Cécile Perrot : "La question du financement des universités en Afrique du Sud est explosive"

Sarah Masson Publié le
Cécile Perrot : "La question du financement des universités en Afrique du Sud est explosive"
Des étudiants protestent contre l'augmentation des frais de scolarité à l'université de Witwatersrand à Johannesburg (Afrique du Sud), le 20 octobre 2015. // ©  Zhai Jianlan/XINHUA-REA
Après plusieurs semaines de manifestations étudiantes, le président Jacob Zuma a promis que les frais de scolarité n’augmenteraient pas en 2016. Avec le Mouvement "Fees must fall", la génération des Born Free (qui n’ont pas connu l’apartheid) met le gouvernement face à ses contradictions, selon Cécile Perrot, enseignante-chercheure à l’université Paris-Descartes, spécialiste de l’Afrique du Sud.

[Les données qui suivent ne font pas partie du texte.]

(** What [translateDocumentStream] does with its third argument.  Given
    a function, it hands it no empty piece, the pieces handed out make,
    in order, the text of all pieces of the stream, and the promise
    resolves with that text when the stream ends normally and rejects
    with what was thrown when it fails.  Given nothing, it hands out
    nothing and resolves or rejects in the same way.  Given a value that
    is neither, as the boolean the component passes, it hands out
    nothing and rejects with the [TypeError] as soon as the stream has a
    non-empty piece; when the stream has none, it behaves as if given
    nothing. *)
Theorem service_deltas_make_result
  (message : string) (onDelta : OnDelta)
  (pieces : list (option string)) (fail : option Thrown) :
  let result := fst (translateDocumentStream message onDelta pieces fail) in
  let deltas := snd (translateDocumentStream message onDelta pieces fail) in
  let whole := concatenation (map pieceText pieces) in
  let settled := match fail with
                 | Some err => inl err
                 | None => inr whole
                 end in
  match onDelta with
  | Callback =>
      Forall (fun delta => delta <> "") deltas
      /\ concatenation deltas = whole
      /\ result = settled
  | NoCallback => deltas = [] /\ result = settled
  | NotCallable =>
      deltas = []
      /\ result = if whole =? "" then settled else inl (ErrorObject message)
  end.
Proof.
  cbv zeta. unfold translateDocumentStream. destruct onDelta.
  - rewrite collectPieces_no_callback. simpl. now destruct fail.
  - destruct (collectPieces_callback message pieces "") as (deltas & -> & Hne & Hcat).
    simpl. destruct fail; simpl; auto.
  - rewrite collectPieces_not_callable.
    destruct (concatenation (map pieceText pieces) =? "") eqn:He.
    + apply String.eqb_eq in He. rewrite He. now destruct fail.
    + simpl. auto.
Qed.

(** ** The file parser *)

Section FileParserProperties.

Variable toLowerCase : string -> string.
Variable Buffer : Type.
Variable fileType : File -> string.
Variable arrayBuffer : File -> Thrown + Buffer.
Variable getDocument : Buffer -> Thrown + list (list PdfItem).
Variable extractRawText : Buffer -> Thrown + string.
Variable decode : Buffer -> string.

Local Abbreviation parse :=
  (parseFileContent toLowerCase Buffer fileType arrayBuffer getDocument
                    extractRawText decode).
Local Abbreviation select :=
  (handleFileSelect toLowerCase Buffer fileType arrayBuffer getDocument
                    extractRawText decode).

(** A file whose extension is doc in any letter case, or whose whole
    name is that when the name has no dot, is rejected whatever it
    holds, and selecting it ends in status ['error'] with the message of
    the parser, the file kept and no content. *)
Theorem doc_files_are_rejected (s : AppState) (f : File) (buffer : Buffer) :
  fileExtensionOf toLowerCase f = "doc" ->
  arrayBuffer f = inr buffer ->
  let message :=
    "Failed to parse file: .doc files are not supported. Please save as .docx or .pdf." in
  parse f = inl (ErrorObject message)
  /\ status (dispatchAll s (select f)) = Status.error
  /\ error (dispatchAll s (select f)) = Some message
  /\ file (dispatchAll s (select f)) = Some f
  /\ fileContent (dispatchAll s (select f)) = "".
Proof.
  intros Hext Hbuf. cbv zeta.
  assert (Hp : parse f
               = inl (ErrorObject
                   "Failed to parse file: .doc files are not supported. Please save as .docx or .pdf.")).
  { unfold parseFileContent, parseByExtension. rewrite Hext, Hbuf. reflexivity. }
  split; [exact Hp|]. unfold handleFileSelect. rewrite Hp. simpl. repeat split.
Qed.

(** A file whose name ends with a dot is rejected before its bytes are
    read, with a message that is not wrapped. *)
Theorem name_ending_with_dot_is_rejected (f : File) (base : string) :
  toLowerCase "" = "" ->
  name f = base ++ "." ->
  parse f = inl (ErrorObject "Could not determine file type.").
Proof.
  intros Hlow Hn. unfold parseFileContent, fileExtensionOf. rewrite Hn.
  change (base ++ ".") with (base ++ String dot "").
  rewrite (splitOn_last_piece dot base "" eq_refl), last_last, Hlow.
  reflexivity.
Qed.

(** Whenever the bytes of the file can be read, a failure of
    [parseFileContent] is an [Error] whose message is one of three
    kinds, so [handleFileSelect] shows the parser's message and never
    its own fallback. *)
Theorem parse_failures_are_errors (f : File) (buffer : Buffer) (err : Thrown) :
  arrayBuffer f = inr buffer ->
  parse f = inl err ->
  exists message,
    err = ErrorObject message
    /\ (message = "Could not determine file type."
        \/ message = "An unknown error occurred while parsing the file."
        \/ exists inner, message = "Failed to parse file: " ++ inner)
    /\ select f = [START_PARSING f; SET_ERROR message].
Proof.
  intros Hbuf Hp. unfold handleFileSelect. rewrite Hp.
  unfold parseFileContent in Hp.
  destruct (negb (truthy (fileExtensionOf toLowerCase f))).
  - injection Hp as <-. eexists. split; [reflexivity|]. split; [now left | reflexivity].
  - rewrite Hbuf in Hp. unfold rethrowParse in Hp.
    destruct (parseByExtension Buffer fileType getDocument extractRawText decode
                f (fileExtensionOf toLowerCase f) buffer) as [[inner|]|content].
    + injection Hp as <-. eexists. split; [reflexivity|].
      split; [right; right; now exists inner | reflexivity].
    + injection Hp as <-. eexists. split; [reflexivity|].
      split; [right; now left | reflexivity].
    + discriminate Hp.
Qed.

(** A file with an extension the parser does not know is read as text
    when the browser reports a text type for it, and is otherwise
    rejected with a message that names the extension. *)
Theorem unknown_extension (f : File) (buffer : Buffer) :
  let extension := fileExtensionOf toLowerCase f in
  extension <> "" ->
  extension <> "pdf" -> extension <> "docx" -> extension <> "txt" ->
  extension <> "md" -> extension <> "doc" ->
  arrayBuffer f = inr buffer ->
  parse f
  = if String.prefix "text/" (fileType f)
    then inr (decode buffer)
    else inl (ErrorObject
                ("Failed to parse file: Unsupported file type: ." ++ extension
                 ++ ". Please upload a PDF, DOCX, or text file.")).
Proof.
  cbv zeta. intros Hne Hpdf Hdocx Htxt Hmd Hdoc Hbuf.
  unfold parseFileContent, parseByExtension.
  apply truthy_true in Hne. rewrite Hne, Hbuf. simpl negb. cbv iota.
  apply String.eqb_neq in Hpdf, Hdocx, Htxt, Hmd, Hdoc.
  rewrite Hpdf, Hdocx, Htxt, Hmd, Hdoc. simpl orb. cbv iota.
  now destruct (String.prefix "text/" (fileType f)).
Qed.

(** Selecting a file that parses puts the component in status
    ['ready'] with the parsed text as content, the file recorded, no
    translation and no error, and the direction and the anonymize
    switch it had before, whatever state it was in. *)
Theorem selected_file_becomes_ready (s : AppState) (f : File) (content : string) :
  parse f = inr content ->
  let s' := dispatchAll s (select f) in
  status s' = Status.ready
  /\ fileContent s' = content
  /\ file s' = Some f
  /\ translatedText s' = ""
  /\ error s' = None
  /\ direction s' = direction s
  /\ anonymize s' = anonymize s.
Proof.
  intros Hp. cbv zeta. unfold handleFileSelect. rewrite Hp. simpl. repeat split.
Qed.

End FileParserProperties.

Lemma doc_files_are_rejected_witness :
  parseFileContent asciiLower string sampleType sampleBuffer samplePdf
    sampleDocx sampleDecode (mkFile "Contract.DOC")
  = inl (ErrorObject
      "Failed to parse file: .doc files are not supported. Please save as .docx or .pdf.").
Proof.
  refine (proj1 (doc_files_are_rejected asciiLower string sampleType sampleBuffer
                   samplePdf sampleDocx sampleDecode initialState
                   (mkFile "Contract.DOC") "bytes" _ _));
    reflexivity.
Defined.

Lemma name_ending_with_dot_is_rejected_witness :
  parseFileContent asciiLower string sampleType sampleBuffer samplePdf
    sampleDocx sampleDecode (mkFile "notes.")
  = inl (ErrorObject "Could not determine file type.").
Proof.
  apply (name_ending_with_dot_is_rejected asciiLower string sampleType
           sampleBuffer samplePdf sampleDocx sampleDecode
           (mkFile "notes.") "notes");
    reflexivity.
Defined.

Lemma parse_failures_are_errors_witness :
  exists message,
    ErrorObject
      "Failed to parse file: Unsupported file type: .xls. Please upload a PDF, DOCX, or text file."
    = ErrorObject message
    /\ (message = "Could not determine file type."
        \/ message = "An unknown error occurred while parsing the file."
        \/ exists inner, message = "Failed to parse file: " ++ inner)
    /\ handleFileSelect asciiLower string sampleType sampleBuffer samplePdf
         sampleDocx sampleDecode (mkFile "table.XLS")
       = [START_PARSING (mkFile "table.XLS"); SET_ERROR message].
Proof.
  apply (parse_failures_are_errors asciiLower string sampleType sampleBuffer
           samplePdf sampleDocx sampleDecode (mkFile "table.XLS") "bytes");
    reflexivity.
Defined.

Lemma unknown_extension_witness :
  parseFileContent asciiLower string sampleType sampleBuffer samplePdf
    sampleDocx sampleDecode (mkFile "table.XLS")
  = inl (ErrorObject
      "Failed to parse file: Unsupported file type: .xls. Please upload a PDF, DOCX, or text file.").
Proof.
  apply (unknown_extension asciiLower string sampleType sampleBuffer samplePdf
           sampleDocx sampleDecode (mkFile "table.XLS") "bytes");
    try discriminate; reflexivity.
Defined.

Lemma selected_file_becomes_ready_witness :
  fileContent
    (dispatchAll completeState
       (handleFileSelect asciiLower string sampleType sampleBuffer samplePdf
          sampleDocx sampleDecode (mkFile "scan.pdf")))
  = "page  one" ++ nl ++ nl ++ "page two".
Proof.
  refine (proj1 (proj2 (selected_file_becomes_ready asciiLower string sampleType
            sampleBuffer samplePdf sampleDocx sampleDecode completeState
            (mkFile "scan.pdf") _ _))).
  reflexivity.
Defined.

(** ** Pages, blank texts and file selection *)

Lemma plainLine_parts (s : string) :
  plainLine s = true ->
  s <> "" /\ hasChar LF s = false /\ hasChar CR s = false /\ startsPlain s = true.
Proof.
  unfold plainLine. intros H.
  apply andb_prop in H. destruct H as [H Hp].
  apply andb_prop in H. destruct H as [H Hcr].
  apply andb_prop in H. destruct H as [Hne Hlf].
  apply negb_true_iff in Hne, Hlf, Hcr. apply String.eqb_neq in Hne. auto.
Qed.

Lemma startsPlain_append (s rest : string) :
  s <> "" -> startsPlain (s ++ rest) = startsPlain s.
Proof. destruct s; [congruence | reflexivity]. Qed.

Lemma concat_cons2 (sep x y : string) (l : list string) :
  String.concat sep (x :: y :: l) = x ++ sep ++ String.concat sep (y :: l).
Proof. reflexivity. Qed.

(** The text the parser makes of a PDF joins the pages with a blank
    line, and the export splits it at those blank lines again: when
    every page is a plain line, the pieces are the pages. *)
Theorem joined_pages_split_back (pages : list string) :
  pages <> [] ->
  forallb plainLine pages = true ->
  split (String.concat (nl ++ nl) pages) = pages.
Proof.
  intros Hne Hall. induction pages as [|p rest IH]; [congruence|].
  simpl in Hall. apply andb_prop in Hall. destruct Hall as [Hp Hrest].
  destruct (plainLine_parts p Hp) as (_ & Hlf & Hcr & _).
  destruct rest as [|q rest'].
  - simpl. unfold split. now rewrite (splitFrom_without_LF p "" Hlf).
  - rewrite concat_cons2.
    change (nl ++ nl) with (blankLines false "").
    rewrite split_blank_lines; try assumption; try reflexivity.
    + f_equal. apply IH; [discriminate | exact Hrest].
    + simpl in Hrest. apply andb_prop in Hrest. destruct Hrest as [Hq _].
      destruct (plainLine_parts q Hq) as (Hqne & _ & _ & Hqs).
      destruct rest' as [|r rest'']; [exact Hqs|].
      rewrite concat_cons2. now rewrite startsPlain_append.
Qed.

Cécile Perrot, enseignante-chercheure à Paris-Descartes.De quoi le mouvement "Fees must fall" ("les frais de scolarité doivent baisser") est-il le nom ?

L'augmentation des frais d'inscription a d'abord été annoncée par plusieurs universités sud-africaines d'élite : Witwatersrand (à Johannesburg), l'UCT (l'université du Cap) et l'université de Pretoria. Mais ce mouvement reflète différents points de tension.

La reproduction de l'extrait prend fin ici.